Thirdly, the incremental benefit of hand hygiene on MRSA after a certain threshold has been reached is unclear. The general assumption of greater hand hygiene compliance yielding greater benefit is being challenged. Cooper and colleagues demonstrated that while a large reduction in ward-level prevalence and colonized patient-days of S. aureus is observed when the hand hygiene compliance increases from zero to 20%, minimal additional difference is noticed when the compliance increases above 40% [18]. Another modelling study of transmission of MRSA in ICUs did find that hand hygiene enhancement was the most effective way of reducing MRSA transmission [19]. While this study predicted that the attack rate would increase dramatically if the hand hygiene compliance fell below 40%, similar to the Cooper study they found little benefit with increasing hand hygiene compliance above 48%. The law of diminishing return in improving hand hygiene compliance was also supported by other studies [14, 20]. This finding, however, was in contrast to the Geneva multimodal intervention by Pittet and colleagues [3] which saw a significant reduction in MRSA bacteremia and MRSA clinical cultures with the increase in hand hygiene compliance from 48% to 66%. It must be stressed here that in facilities with low hand hygiene compliance or very high MRSA rates, a campaign promoting ABHR use may still be highly effective.

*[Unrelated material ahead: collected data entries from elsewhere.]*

(** What a call on a well-formed backlog returns and leaves behind. *)
Lemma pop_outcome now r scope w st ps :
  readRunState r w = Val st →
  elements (deferredProposals st) w = (proposal_object <$> ps) →
  writable (statePath r) w = true →
  ∃ w' st',
    popDeferredForScope now r scope w
    = Returns (proposal_object <$> popped now scope ps) w'
    ∧ readRunState r w' = Val st'
    ∧ elements (deferredProposals st') w' = (proposal_object <$> kept now scope ps)
    ∧ writable (statePath r) w' = true.
Proof.
  intros Hr He Hw.
  destruct (pop_returns now r scope w st ps Hr He Hw) as (w' & Hp & Hf).
  destruct (pop_writes now scope ps) eqn:Hpw.
  - destruct (readRunState_no_null _ _ _ Hr) as (Htc & Hla & Hlr).
    eexists w', _. split; [exact Hp|].
    split; [exact (readRunState_written _ _ _ _ _ _ Hf Htc Hla Hlr)|].
    split; [done|]. exact (file_holds_writable _ _ _ _ _ _ Hf).
  - subst w'. destruct (pop_writes_false _ _ _ Hpw) as [_ Hk].
    exists w, st. rewrite Hk. by repeat split.
Qed.

Lemma prefix_slash ns f : String.prefix (ns +:+ "/") f = true → String.prefix ns f = true.
Proof.
  revert f. induction ns as [|c ns IH]; intros f; [by destruct f|].
  rewrite string_app_cons. destruct f as [|d f]; simpl; [done|].
  destruct (ascii_dec c d); [apply IH|done].
Qed.

(** The second test of the callback never decides. *)
Lemma under_scope_prefix ns f : under_scope ns f = String.prefix ns f.
Proof.
  unfold under_scope. destruct (String.prefix ns f) eqn:E; [done|]. simpl.
  destruct (String.prefix (ns +:+ "/") f) eqn:E'; [|done].
  apply prefix_slash in E'. congruence.
Qed.

Lemma in_scope_iff ns p :
  in_scope ns p = true
  ↔ ns = "" ∨ effective_paths p = []
    ∨ ∀ f, f ∈ effective_paths p → String.prefix ns f = true.
Proof.
  unfold in_scope. rewrite !orb_true_iff, String.eqb_eq, forallb_forall.
  split.
  - intros [[H|H]|H]; [by left| |].
    + right. left. by destruct (effective_paths p).
    + right. right. intros f Hf%list_elem_of_In. rewrite <- under_scope_prefix. auto.
  - intros [H|[H|H]]; [by left; left| |].
    + left. right. by rewrite H.
    + right. intros f Hf%list_elem_of_In. rewrite under_scope_prefix. auto.
Qed.

(** X5.  The rule that popDeferredForScope applies.  Of a well-formed
    backlog, a proposal is returned exactly when it is at most seven days
    old and the normalised scope is empty, or its effective paths (files,
    else allowed_paths) are empty, or each of them starts with the
    normalised scope; it remains in the backlog exactly when it is at most
    seven days old and none of these holds. *)
Theorem popDeferredForScope_rule now r scope w st ps :
  readRunState r w = Val st →
  elements (deferredProposals st) w = (proposal_object <$> ps) →
  writable (statePath r) w = true →
  ∃ matched w',
    popDeferredForScope now r scope w = Returns matched w'
    ∧ ∀ p, p ∈ ps →
        let served :=
          normalizeScope scope = ""
          ∨ effective_paths p = []
          ∨ ∀ f, f ∈ effective_paths p → String.prefix (normalizeScope scope) f = true in
        (proposal_object p ∈ matched
         ↔ now - deferredAt p <= MAX_DEFERRED_AGE_MS ∧ served)
        ∧ (proposal_object p ∈ backlog r w'
           ↔ now - deferredAt p <= MAX_DEFERRED_AGE_MS ∧ ¬ served).
Proof.
  intros Hr He Hw.
  destruct (pop_outcome now r scope w st ps Hr He Hw) as (w' & st' & Hp & Hr' & He' & _).
  exists (proposal_object <$> popped now scope ps), w'. split; [exact Hp|].
  intros p Hin served.
  assert (Hage : expired now p = false ↔ now - deferredAt p <= MAX_DEFERRED_AGE_MS).
  { unfold expired. rewrite Z.gtb_ltb, Z.ltb_ge. lia. }
  rewrite (backlog_read _ _ _ Hr'), He', !proposal_object_elem.
  unfold popped, kept. rewrite !list_elem_of_filter, Hage.
  unfold served. rewrite <- in_scope_iff. split; [tauto|].
  destruct (in_scope (normalizeScope scope) p); split; try tauto;
    intros (? & ? & ?); repeat split; congruence.
Qed.

(** X6.  popDeferredForScope keeps the order and loses nothing.  The
    proposals returned and the backlog left behind are both in the order of
    the stored backlog, no proposal is in both, and together they hold every
    stored proposal that is at most seven days old. *)
Theorem popDeferredForScope_partitions now r scope w st ps :
  readRunState r w = Val st →
  elements (deferredProposals st) w = (proposal_object <$> ps) →
  writable (statePath r) w = true →
  ∃ matched w',
    popDeferredForScope now r scope w = Returns matched w'
    ∧ sublist matched (proposal_object <$> ps)
    ∧ sublist (backlog r w') (proposal_object <$> ps)
    ∧ (∀ x, x ∈ matched → x ∉ backlog r w')
    ∧ (∀ p, p ∈ ps → now - deferredAt p <= MAX_DEFERRED_AGE_MS →
         proposal_object p ∈ matched ∨ proposal_object p ∈ backlog r w').
Proof.
  intros Hr He Hw.
  destruct (pop_outcome now r scope w st ps Hr He Hw) as (w' & st' & Hp & Hr' & He' & _).
  exists (proposal_object <$> popped now scope ps), w'. split; [exact Hp|].
  rewrite (backlog_read _ _ _ Hr'), He'.
  assert (Hsub : ∀ (P : DeferredProposal → Prop) `{∀ x, Decision (P x)},
            sublist (filter P (filter (fun p => expired now p = false) ps)) ps).
  { intros P ?. etransitivity; apply sublist_filter. }
  split; [apply fmap_sublist, Hsub|]. split; [apply fmap_sublist, Hsub|]. split.
  - intros x (p & -> & Hp1)%list_elem_of_fmap (q & ->%proposal_object_inj & Hp2)%list_elem_of_fmap.
    unfold popped, kept in *. apply list_elem_of_filter in Hp1 as [H1 _].
    apply list_elem_of_filter in Hp2 as [H2 _]. congruence.
  - intros p Hin Hage. rewrite !proposal_object_elem. unfold popped, kept.
    rewrite !list_elem_of_filter.
    assert (expired now p = false).
    { unfold expired. rewrite Z.gtb_ltb, Z.ltb_ge. lia. }
    destruct (in_scope (normalizeScope scope) p); [left|right]; by repeat split.
Qed.

(** X7.  A scope that normalises to the empty string takes everything that
    has not expired, and so do the scopes "", "/", "*", "**", "/*" and
    "/**": the call returns every stored proposal that is at most seven days
    old, in order, and leaves an empty backlog. *)
Theorem popDeferredForScope_everything now r scope w st ps :
  readRunState r w = Val st →
  elements (deferredProposals st) w = (proposal_object <$> ps) →
  writable (statePath r) w = true →
  scope ∈ ["" ; "/"; "*"; "**"; "/*"; "/**"] ∨ normalizeScope scope = "" →
  ∃ w',
    popDeferredForScope now r scope w
    = Returns (proposal_object
                 <$> filter (fun p => now - deferredAt p <= MAX_DEFERRED_AGE_MS) ps) w'
    ∧ backlog r w' = [].
Proof.
  intros Hr He Hw Hs.
  assert (Hn : normalizeScope scope = "").
  { destruct Hs as [Hs|Hs]; [|done].
    repeat (apply elem_of_cons in Hs as [->|Hs]; [reflexivity|]).
    by apply elem_of_nil in Hs. }
  destruct (pop_outcome now r scope w st ps Hr He Hw) as (w' & st' & Hp & Hr' & He' & _).
  exists w'. rewrite Hp, (backlog_read _ _ _ Hr'), He'. unfold popped, kept. rewrite Hn.
  assert (Hall : ∀ p, in_scope "" p = true) by done.
  split.
  - do 2 f_equal. rewrite list_filter_filter. apply list_filter_iff.
    intros p. unfold expired. rewrite Z.gtb_ltb, Z.ltb_ge. split; [tauto|auto].
  - generalize (filter (fun p => expired now p = false) ps). intros l.
    induction l as [|p l IH]; [done|]. rewrite filter_cons.
    rewrite decide_False by (rewrite Hall; done). exact IH.
Qed.

(** X8.  Nothing to do, nothing written.  When every stored proposal is at
    most seven days old and out of scope, popDeferredForScope returns the
    empty sequence and leaves disk and process exactly as they were, also
    when the state file could not have been written. *)
Theorem popDeferredForScope_no_change now r scope w st ps :
  readRunState r w = Val st →
  elements (deferredProposals st) w = (proposal_object <$> ps) →
  (∀ p, p ∈ ps →
     now - deferredAt p <= MAX_DEFERRED_AGE_MS
     ∧ in_scope (normalizeScope scope) p = false) →
  popDeferredForScope now r scope w = Returns [] w.
Proof.
  intros Hr He Hall. rewrite (pop_proposals now r scope w st ps Hr He).
  assert (Hk : kept now scope ps = ps).
  { unfold kept. rewrite !filter_full; [done| |].
    - clear He. induction ps as [|p l IH]; [done|]. rewrite filter_cons.
      destruct (Hall p ltac:(left)) as [Hage _].
      rewrite decide_True by (unfold expired; rewrite Z.gtb_ltb, Z.ltb_ge; lia).
      simpl. f_equal. apply IH. intros q Hq. apply Hall. by right.
    - clear He. induction ps as [|p l IH]; [done|]. rewrite filter_cons.
      destruct (Hall p ltac:(left)) as [Hage Hout].
      rewrite decide_True by (unfold expired; rewrite Z.gtb_ltb, Z.ltb_ge; lia).
      rewrite filter_cons, decide_True by done. simpl. f_equal.
      apply IH. intros q Hq. apply Hall. by right. }
  assert (Hm : popped now scope ps = []).
  { pose proof (popped_kept_length now scope ps) as Hl. rewrite Hk in Hl.
    pose proof (length_filter (fun p => expired now p = false) ps).
    destruct (popped now scope ps); [done|]. simpl in Hl. lia. }
  unfold pop_writes. rewrite Hm, Hk. simpl. by rewrite Nat.eqb_refl.
Qed.

Lemma popped_kept_nil now now' scope ps :
  popped now' scope (kept now scope ps) = [].
Proof.
  unfold popped, kept.
  generalize (filter (fun p => expired now p = false) ps). intros l.
  induction l as [|p l IH]; [done|]. rewrite filter_cons.
  destruct (in_scope (normalizeScope scope) p) eqn:E.
  - by rewrite decide_False.
  - rewrite decide_True by done. rewrite filter_cons.
    destruct (decide (expired now' p = false)); [|exact IH].
    rewrite filter_cons, decide_False by congruence. exact IH.
Qed.

(** X9.  Popping twice gives nothing the second time.  After a
    popDeferredForScope, a second call with the same scope, at whatever
    time, returns the empty sequence. *)
Theorem popDeferredForScope_twice now now' r scope w st ps :
  readRunState r w = Val st →
  elements (deferredProposals st) w = (proposal_object <$> ps) →
  writable (statePath r) w = true →
  ∃ matched w1 w2,
    popDeferredForScope now r scope w = Returns matched w1
    ∧ popDeferredForScope now' r scope w1 = Returns [] w2.
Proof.
  intros Hr He Hw.
  destruct (pop_outcome now r scope w st ps Hr He Hw)
    as (w1 & st1 & Hp1 & Hr1 & He1 & Hw1).
  destruct (pop_outcome now' r scope w1 st1 _ Hr1 He1 Hw1)
    as (w2 & st2 & Hp2 & _).
  rewrite popped_kept_nil in Hp2. eauto.
Qed.

(** X10.  What is deferred can be popped.  A proposal with a new title that
    is deferred and then popped, within seven days and under a scope that
    its paths match, is returned after the proposals that were stored before
    it, and is no longer in the backlog. *)
Theorem defer_then_pop now r scope w st ps q :
  readRunState r w = Val st →
  elements (deferredProposals st) w = (proposal_object <$> ps) →
  writable (statePath r) w = true →
  title q ∉ (title <$> ps) →
  now - deferredAt q <= MAX_DEFERRED_AGE_MS →
  in_scope (normalizeScope scope) q = true →
  ∃ w1 w2,
    deferProposal r q w = Returns tt w1
    ∧ popDeferredForScope now r scope w1
      = Returns (proposal_object <$> (popped now scope ps ++ [q])) w2
    ∧ proposal_object q ∉ backlog r w2.
Proof.
  intros Hr He Hw Hnew Hage Hin.
  assert (Ht : has_title (title q) ps = false).
  { destruct (has_title (title q) ps) eqn:E; [|done]. by apply has_title_elem in E. }
  destruct (deferProposal_appends r q w st ps Hr He Ht Hw) as (w1 & Hd & Hf).
  destruct (readRunState_no_null _ _ _ Hr) as (Htc & Hla & Hlr).
  pose proof (readRunState_written _ _ _ _ _ _ Hf Htc Hla Hlr) as Hr1.
  destruct (pop_outcome now r scope w1 _ (ps ++ [q]) Hr1 eq_refl
              (file_holds_writable _ _ _ _ _ _ Hf))
    as (w2 & st2 & Hp & Hr2 & He2 & _).
  assert (Hfresh : expired now q = false).
  { unfold expired. rewrite Z.gtb_ltb, Z.ltb_ge. lia. }
  exists w1, w2. split; [exact Hd|]. split.
  - rewrite Hp. do 2 f_equal. unfold popped. rewrite !filter_app. f_equal.
    rewrite (filter_cons _ q), decide_True by done.
    by rewrite filter_cons, decide_True.
  - rewrite (backlog_read _ _ _ Hr2), He2, proposal_object_elem.
    unfold kept. rewrite list_elem_of_filter. intros [Hout _]. congruence.
Qed.

Lemma prefix_trans a b c :
  String.prefix a b = true → String.prefix b c = true → String.prefix a c = true.
Proof.
  revert b c. induction a as [|x a IH]; intros b c; [by destruct c|].
  destruct b as [|y b]; [done|]. destruct c as [|z c]; [done|]. simpl.
  destruct (ascii_dec x y) as [->|]; [|done].
  destruct (ascii_dec y z) as [->|]; [|done]. apply IH.
Qed.

Lemma prefix_empty a : String.prefix a "" = true → a = "".
Proof. by destruct a. Qed.

Lemma in_scope_broader ns1 ns2 p :
  String.prefix ns1 ns2 = true → in_scope ns2 p = true → in_scope ns1 p = true.
Proof.
  intros Hp. rewrite !in_scope_iff. intros [->|[H|H]].
  - left. by apply prefix_empty.
  - by right; left.
  - right; right. intros f Hf. eapply prefix_trans; [exact Hp|auto].
Qed.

Lastly, it remains unclear whether contact precautions can be stopped in settings with relatively low MRSA prevalence and sufficient hand hygiene compliance [2]. Good hand hygiene practices may suffer as a result of misuse of gloves and may subsequently increase MRSA rates. Since microbial contamination of healthcare workers’ hands can occur despite the use of barrier gloves, regardless of presence of leaks, hand hygiene remains an important component of appropriate glove use [2123]. Moreover, recent high-quality studies have questioned the value of patient isolation and contact precautions for effective MRSA control in high endemicity settings [24]. Thus some experts suggest that low MRSA rates can be sustained by promoting standard precautions and good hand hygiene practices only [2]. In contrast, places with a strict ‘search and destroy’ strategy, like the Netherlands, Denmark and Western Australia [25], limit the likelihood of undetected MRSA carriers in hospitals through early preemptive isolation of high risk patients. This renders low hand hygiene compliance rates of limited concern as far as MRSA transmissions from undetected carriers are concerned. However, other pathogens may of course slip through these targeted MRSA early detection and prevention nets, as evidenced by the recent large OXA-48 outbreak in the Netherlands [26]. As such, the hypothesis of whether adequate hand hygiene compliance alone without contact precautions is sufficient to control MRSA transmissions, needs to be tested in large clinical trials in which standard precautions and hand hygiene are tested alone, not as a part of a multimodal intervention as is often the case [15].

Conclusions

Appropriate hand hygiene during patient care is the primary means of reducing the spread of MRSA. However, further research is necessary to determine the quantitative association between increased hand hygiene compliance, ABHR use and MRSA reduction as well as the role of improving hand hygiene only, independent of contact precautions, for MRSA control.